Why not today? Why not now?

He wasn't afraid of death. Fear required attachment. He saw his end not as drama, but as the logical conclusion to an equation that had reached zero. Why persist simply to exist, without reason or connection?

Yet something faint resisted—not hope, but duty. A stubborn, ingrained obligation that insisted he couldn't leave without finishing something. Without tying off the loose ends of the life he was discarding.

He withdrew a small black leather notebook from his coat pocket. It felt heavy with finality. From another pocket, he took out his silver pen—a balanced, weighted gift from his father. His hands trembled slightly, not from the whiskey, but from the cold clarity of resolve.

He opened to a blank page.

At the top, he wrote carefully:

BEFORE LEAVING

Then he began his contract.

1. Spend several days doing nothing. Movies and junk food. Feel like a child again—without responsibility, without pain.

2. Eat at a truly good restaurant. The one my parents promised: "When you finish your studies, son, we'll take you to Le Ciel." I'll go alone. For them.

3. Help a stranger in real trouble. A quantifiable good deed. So at least one person can say, "He was a good guy."

4. Visit a beautiful place. So I can see what I missed. So I can say, "I saw beauty—and still chose to leave."

5. Leave a small impression on someone. Anyone. A measurable trace. So I'm not just a statistic. So someone says, "I knew a guy… Tomas… he was… something."

He stopped. The pen hovered.

This wasn't a farewell letter. It wasn't for sympathy.

It was a contract.

I'll do these. Then—quietly. No regret. No what if.

The front door opened. Cold air swept in before a girl entered.

Her dark brown hair fell in loose waves down her back. She moved with an easy confidence—black leather jacket, jeans, white sneakers. Her profile was striking: high cheekbones, soft lips. Even the drunkest men paused to look.

She walked straight to the counter.

"The usual, Lukas," she said, smiling.

"Laura," the bartender replied, brightening instantly. "Gin and tonic with lemon? And coffee?"

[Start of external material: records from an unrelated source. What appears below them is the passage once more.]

(* ===== verification/Shake128.v ===== *)
(** * SHAKE128

    The key derivation of the signature scheme reads bytes of [hashlib.shake_128] of
    Python's standard library.  This file gives that function (FIPS 202) as an
    executable definition: the Keccak permutation on 25 lanes of 64 bits, each a [Z],
    and the sponge of rate 168 around it.  The theorems use only the length of its
    output. *)

From S2P Require Import Prelude Uint.

Definition keccak_constants : list Z := [
  0x0000000000000001; 0x0000000000008082; 0x800000000000808A; 0x8000000080008000;
  0x000000000000808B; 0x0000000080000001; 0x8000000080008081; 0x8000000000008009;
  0x000000000000008A; 0x0000000000000088; 0x0000000080008009; 0x000000008000000A;
  0x000000008000808B; 0x800000000000008B; 0x8000000000008089; 0x8000000000008003;
  0x8000000000008002; 0x8000000000000080; 0x000000000000800A; 0x800000008000000A;
  0x8000000080008081; 0x8000000000008080; 0x0000000080000001; 0x8000000080008008].

(** Rotation of the lane at column [x] and row [y], at position [x + 5 * y]. *)
Definition keccak_rotations : list Z := [
  0; 1; 62; 28; 27; 36; 44; 6; 55; 20; 3; 10; 43; 25; 39; 41; 45; 15; 21; 8; 18; 2; 61; 56; 14].

Definition rotl64 (x n : Z) : Z :=
  Z.lor (Z.land (Z.shiftl x n) 0xFFFFFFFFFFFFFFFF) (Z.shiftr x (64 - n)).

(** The lane at column [x] and row [y], both modulo five. *)
Definition lane (a : list Z) (x y : nat) : Z := nth (x mod 5 + 5 * (y mod 5)) a 0.

(** A state from its lanes. *)
Definition lanes (f : nat -> nat -> Z) : list Z :=
  map (fun i => f (i mod 5)%nat (i / 5)%nat) (seq 0 25).

Definition theta (a : list Z) : list Z :=
  let c := map (fun x => Z.lxor (lane a x 0) (Z.lxor (lane a x 1) (Z.lxor (lane a x 2)
                           (Z.lxor (lane a x 3) (lane a x 4))))) (seq 0 5) in
  lanes (fun x y => Z.lxor (lane a x y)
    (Z.lxor (nth ((x + 4) mod 5) c 0) (rotl64 (nth ((x + 1) mod 5) c 0) 1))).
Definition rho_pi (a : list Z) : list Z :=
  lanes (fun x y =>
    let sx := ((x + 3 * y) mod 5)%nat in rotl64 (lane a sx x) (lane keccak_rotations sx x)).
Definition chi (a : list Z) : list Z :=
  lanes (fun x y => Z.lxor (lane a x y) (Z.ldiff (lane a (x + 2) y) (lane a (x + 1) y))).
Definition iota (c : Z) (a : list Z) : list Z :=
  match a with l :: a => Z.lxor l c :: a | [] => [] end.

Definition keccak_round (a : list Z) (c : Z) : list Z := iota c (chi (rho_pi (theta a))).
Definition keccak_f (a : list Z) : list Z := foldl keccak_round a keccak_constants.

(** ** The sponge *)
Definition SHAKE128_RATE : nat := 168.

(** The little-endian lanes of a block. *)
Fixpoint block_lanes (n : nat) (block : bytes) : list Z :=
  match n with
  | O => []
  | S n => le_combine (take 8 block) :: block_lanes n (drop 8 block)
  end.

Definition shake_pad (msg : bytes) : bytes :=
  let zeros := (SHAKE128_RATE - 1 - length msg mod SHAKE128_RATE)%nat in
  match zeros with
  | O => msg ++ [Byte.x9f]
  | S z => msg ++ [Byte.x1f] ++ repeat Byte.x00 z ++ [Byte.x80]
  end.

Fixpoint absorb (n : nat) (a : list Z) (msg : bytes) : list Z :=
  match n with
  | O => a
  | S n =>
      let block := block_lanes 21 (take SHAKE128_RATE msg) ++ repeat 0 4 in
      absorb n (keccak_f (zip_with Z.lxor a block)) (drop SHAKE128_RATE msg)
  end.

Definition state_bytes (a : list Z) : bytes := take SHAKE128_RATE (concat (map (le_split 8) a)).

Fixpoint squeeze (n : nat) (a : list Z) : bytes :=
  match n with
  | O => []
  | S n => state_bytes a ++ squeeze n (keccak_f a)
  end.

(** [shake_128(msg).digest(n)] *)
Definition shake_128 (msg : bytes) (n : nat) : bytes :=
  let padded := shake_pad msg in
  take n (squeeze (n / SHAKE128_RATE + 1)
    (absorb (length padded / SHAKE128_RATE) (repeat 0 25) padded)).

(** ** Its length *)
Lemma length_lanes f : length (lanes f) = 25%nat.
Proof. reflexivity. Qed.

Lemma length_keccak_round a c : length (keccak_round a c) = 25%nat.
Proof. unfold keccak_round, iota, chi, lanes. reflexivity. Qed.

Lemma length_keccak_f a : length (keccak_f a) = 25%nat.
Proof. unfold keccak_f, keccak_constants. cbn [foldl]. apply length_keccak_round. Qed.

Lemma length_state_bytes a : length a = 25%nat -> length (state_bytes a) = SHAKE128_RATE.
Proof.
  intros H. unfold state_bytes. rewrite length_take.
  enough (length (concat (map (le_split 8) a)) = 8 * length a)%nat as -> by (rewrite H; reflexivity).
  clear H. induction a as [|l a IH]; [done|]. cbn [map concat length].
  rewrite length_app, length_le_split, IH. lia.
Qed.

Lemma length_squeeze n a : length a = 25%nat -> length (squeeze n a) = (n * SHAKE128_RATE)%nat.
Proof.
  revert a. induction n as [|n IH]; intros a H; simpl; [done|].
  by rewrite length_app, length_state_bytes, IH by (done || apply length_keccak_f).
Qed.

Lemma length_absorb n a msg : length a = 25%nat -> length (absorb n a msg) = 25%nat.
Proof. revert a msg. induction n as [|n IH]; intros a msg H; simpl; [done|]. apply IH, length_keccak_f. Qed.

Lemma length_shake_128 msg n : length (shake_128 msg n) = n.
Proof.
  unfold shake_128. rewrite length_take, length_squeeze by by apply length_absorb.
  unfold SHAKE128_RATE. pose proof (Nat.div_mod_eq n 168). pose proof (Nat.mod_upper_bound n 168). lia.
Qed.

(** Known answers: the empty message, and a message longer than one block. *)
Example shake_128_empty :
  le_combine (rev (shake_128 [] 32)) =
  0x7f9c2ba4e88f827d616045507605853ed73b8093f6efbc88eb1a6eacfa66ef26.
Proof. vm_compute. reflexivity. Qed.
Example shake_128_two_blocks :
  le_combine (rev (shake_128 (repeat Byte.x61 200) 16)) = 0x70ac9b97e891be583e08929ce4cce50d.
Proof. vm_compute. reflexivity. Qed.
Example shake_128_one_byte_of_padding :
  le_combine (rev (drop 184 (shake_128 (repeat Byte.x61 167) 200))) = 0x733a2cffb7da20d99e03e7cec9c39534.
Proof. vm_compute. reflexivity. Qed.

"Yes. It'll be a long night."

A regular. Young—nineteen, maybe twenty. Tomas barely reacted, his focus fixed on the amber swirl in his glass.

Then he caught Lukas murmuring to her.

"That guy in the corner—new face. Looks sad. Dangerous, too. Like he's waiting for something to break."

Her head turned. Her gaze crossed the room and met his—brief, steady, unflinching. She acknowledged him with a small nod. Shared awareness.

Tomas dropped his eyes immediately, irritation flaring at the unwanted connection.

When her drink was ready, she headed for the door, passing his table. Then she stopped.

"Hi," she said softly. "You look like you've lost the whole world."

He met her eyes. They were warm brown, flecked faintly with gold.

"And you look like you've just found it," he replied, his tone defensive, automatic.

She laughed—a bright, genuine sound that cut through the stale air.

"Maybe," she said. "But sometimes the world finds you." She smiled. "Goodnight."

Then she was gone.

A nice face. A warm smile. Meaningless.

An hour later, the bar was nearly empty. Lukas scrubbed the counter.

"Alright," he sighed. "Time to call it."

Tomas stood, slightly unsteady, the weight of his coat pulling at his shoulders.

"Thanks for letting me sit here," he said. "And drink."

He handed over a fifty for a thirty-dollar tab.

The bartender looked at the bill, then at Tomas. He slid the change back.

"Keep it. Come by whenever things get heavy. The table'll still be there."

He hesitated. "Maybe someday you'll tell me what's really going on."

"Maybe," Tomas said.

He stepped back into the cold, clean night, the air biting his skin, the empty streets reflecting the distant flicker of neon, and felt the faintest stirrings of something he couldn't name.